Enhanced detection of cardiac troponin-I using CdSe/CdS/ZnS core-shell quantum dot/TiO2 heterostructure photoelectrochemical sensor

Official URL: https://dx.doi.org/10.1016/j.jallcom.2024.176592

This paper introduces a photoelectrochemical sensor employing red-emitting CdSe/CdS/ZnS core-shell quantum dot/TiO2 heterostructure for detecting cardiac troponin-I (cTnI) biomarkers. The sensor utilizes a photoactive layer-by-layer self-assembly of CdSe/CdS/ZnS nanocrystals within a TiO2 nanoparticle photon-sensitive layer to enhance charge separation, thereby boosting sensor photocurrent. Additionally, the CdSe/CdS/ZnS quantum dot layer enhances photocurrent stability by facilitating the separation of photo-excited electrons and holes. Functionalization of the CdSe/CdS/ZnS core-shell quantum dot/TiO2 heterostructure-based photoelectrochemical sensor with anti-troponin involves first activating -COOH functionalized CdSe/CdS/ZnS with carbodiimide cross-linkers, followed by cTnI protein capture.
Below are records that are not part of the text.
(* ===== verification/AuthFlowSpec.v ===== *)
(** * Logging in, refreshing and logging out: each handler alone

    [disciplined] is the protocol every handler keeps towards the shared store: what it may
    write, given what it has read.  The lemmas prove it of each handler together with what its
    answer means: a token pair that was handed out has spent its credential, was issued for an
    administrator, and so on. *)

From S2P Require Import Prelude GoStrings Base64 Token CIAuth KV KVSpec AuthStore AuthFlow.

(** Arithmetic and sets: the functions of the context do not matter. *)
Ltac forget := repeat match goal with f : _ → _ |- _ => clear f end; idtac.
Ltac arith := forget; lia.
Ltac sets := forget; set_solver.

Section flow.
Context (hmac : string → string → string).
Context (marshal : Claims → option string) (unmarshal : string → option Claims).
Context (encode_device : deviceRecord → string) (decode_device : string → option deviceRecord).
Context (encode_log : logTokenRecord → string) (decode_log : string → option logTokenRecord).
Context (HashHex S256 : string → string) (verify_oidc : string → option oidcClaims).
Context {R : RangeOrder} (hd : Server).
Context (Hdevice : ∀ rec, decode_device (encode_device rec) = Some rec).
Context (Hrefresh : (0 < hd.(RefreshTokenTTL))%Z).

Abbreviation parse := (parse hmac unmarshal).

(** The claims a presented token vouches for. *)
Definition vouched (toks : list string) (c : Claims) : Prop :=
  ∃ s tok, hd.(signer) = Some s ∧ tok ∈ toks ∧ parse s tok = Ok c.

(** An administrator was looked up and found. *)
Definition found_admin (h : list tevent) (id : Z) : Prop :=
  ∃ t w, (t, EvGet AdminAllowlist (format_int id) (Ok w)) ∈ h.

(** The record of a device was read. *)
Definition read_device (h : list tevent) (code : string) (rec : deviceRecord) : Prop :=
  ∃ t raw, (t, EvGet Devices code (Ok raw)) ∈ h ∧ decode_device raw = Some rec.

Definition denies (toks : list string) (key : string) (until : Z) : Prop :=
  ∃ c, vouched toks c ∧ c.(JTI) = key ∧ (c.(Exp) ≤ until)%Z.

(** The namespaces whose rows are marks. *)
Definition marker (ns : string) : Prop := ns = TokenDenylist ∨ ns = SessionDenylist.

(** [users] are the ids GitHub answered with in the request. *)
Definition may_set (toks : list string) (users : list Z) (h : list tevent) (ns key value : string) (until ttl : Z) : Prop :=
  (0 < ttl)%Z ∧
  (ns = TokenDenylist ∧ denies toks key until
   ∨ ns = SessionDenylist ∧ (hd.(RefreshTokenTTL) ≤ ttl)%Z
   ∨ ns = Devices ∧ (∃ rec, decode_device value = Some rec
       ∧ (rec.(dr_Status) = DeviceApproved → rec.(dr_GitHubID) ∈ users ∧ found_admin h rec.(dr_GitHubID)))
   ∨ ns = DeviceUserIndex ∨ ns = LogTokens).
(** Putting a version into a PKGBUILD that assigns pkgver and pkgrel: the rewrite
    succeeds, the first line that assigns pkgver reads back the new version, the first that
    assigns pkgrel reads 1, and no other line changes. *)
Theorem rewritePkgver_spec data v m r :
  pkgverRe data = Some m → pkgrelRe data = Some r → pkgver_text v = true →
  ∃ out m' r',
    rewritePkgver data v = Ok out ∧
    pkgverRe out = Some m' ∧ sm_value m' = v ∧
    pkgrelRe out = Some r' ∧ sm_value r' = "1" ∧
    split_char newline out
    = <[length (sm_before r) := sm_line r "1"]>
        (<[length (sm_before m) := sm_line m v]> (split_char newline data)).
Proof.
  intros Hm Hr Hv.
  pose proof (pkgver_spliced _ _ _ Hm Hv) as Hm1.
  pose proof (splice_lines _ _ _ _ _ _ Hm (pkgver_text_newline _ Hv)) as Hl1.
  destruct (match_lines_app _ _ _ _ Hm) as (E & Hlm & _).
  destruct (match_lines_app _ _ _ _ Hr) as (Er & Hlr & _).
  destruct (match_lines_app _ _ _ _ Hm1) as (_ & Hlm1 & _). simpl in Hlm1.
  assert (length (sm_before m) ≠ length (sm_before r)) as Hij.
  { intros Heq. assert (split_char newline data !! length (sm_before m)
      = Some (sm_prefix m +:+ sm_value m +:+ sm_suffix m)) as H1 by (rewrite E; by apply list_lookup_middle).
    rewrite Heq, Er, list_lookup_middle in H1 by done. injection H1 as H1. rewrite H1 in Hlr.
    rewrite (match_line_other "pkgrel=" "pkgver=") in Hlr; [done| |done|done].
    by eapply match_line_key. }
  destruct (match_lines_insert "pkgrel=" pkgrel_value _ r (length (sm_before m)) (sm_line m v) _ Hr Hij)
    as (r1 & Hr1 & Hb1 & Hp1 & _ & Hs1).
  { apply (match_line_other _ "pkgver="); [|done|done]. by eapply match_line_key. }
  rewrite <-Hl1 in Hr1. fold (find_value "pkgrel=" pkgrel_value (splice m v)) in Hr1.
  fold (pkgrelRe (splice m v)) in Hr1.
  assert (pkgrel_text "1" = true) as H1 by done.
  pose proof (splice_lines _ _ _ _ _ _ Hr1 (pkgrel_text_newline _ H1)) as Hl2.
  pose proof (pkgrel_spliced _ _ _ Hr1 H1) as Hr2.
  destruct (match_lines_app _ _ _ _ Hr2) as (_ & Hlr2 & _). simpl in Hlr2.
  destruct (match_lines_insert "pkgver=" pkgver_value _ _ (length (sm_before r1)) (sm_line r1 "1") _ Hm1)
    as (m2 & Hm2 & _ & _ & Hv2 & _).
  { simpl. rewrite Hb1. by apply not_eq_sym. }
  { apply (match_line_other _ "pkgrel="); [|done|done]. by eapply match_line_key. }
  rewrite <-Hl2 in Hm2.
  exists (splice r1 "1"). eexists m2, _. split_and!; [|exact Hm2|exact Hv2|exact Hr2|done|].
  - unfold rewritePkgver. by rewrite Hm, Hr1.
  - rewrite Hl2, Hl1, Hb1. unfold sm_line. by rewrite Hp1, Hs1.
Qed.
Photocurrent changes are measured using amperometry. The sensor format exhibits an enhanced photocurrent signal proportional to concentration, with a detection range of 10 pg/mL to 0.2 ng/mL of cTnI protein. The use of a red-emitting CdSe/CdS/ZnS quantum dot layer ensures chemical stability during and after chemical coupling on the sensor. This study showcases the successful application of CdSe/CdS/ZnS core-shell quantum dot/TiO2 heterostructure-based photoelectrochemical sensors for early detection of troponin-I protein in cardiac disease diagnostics.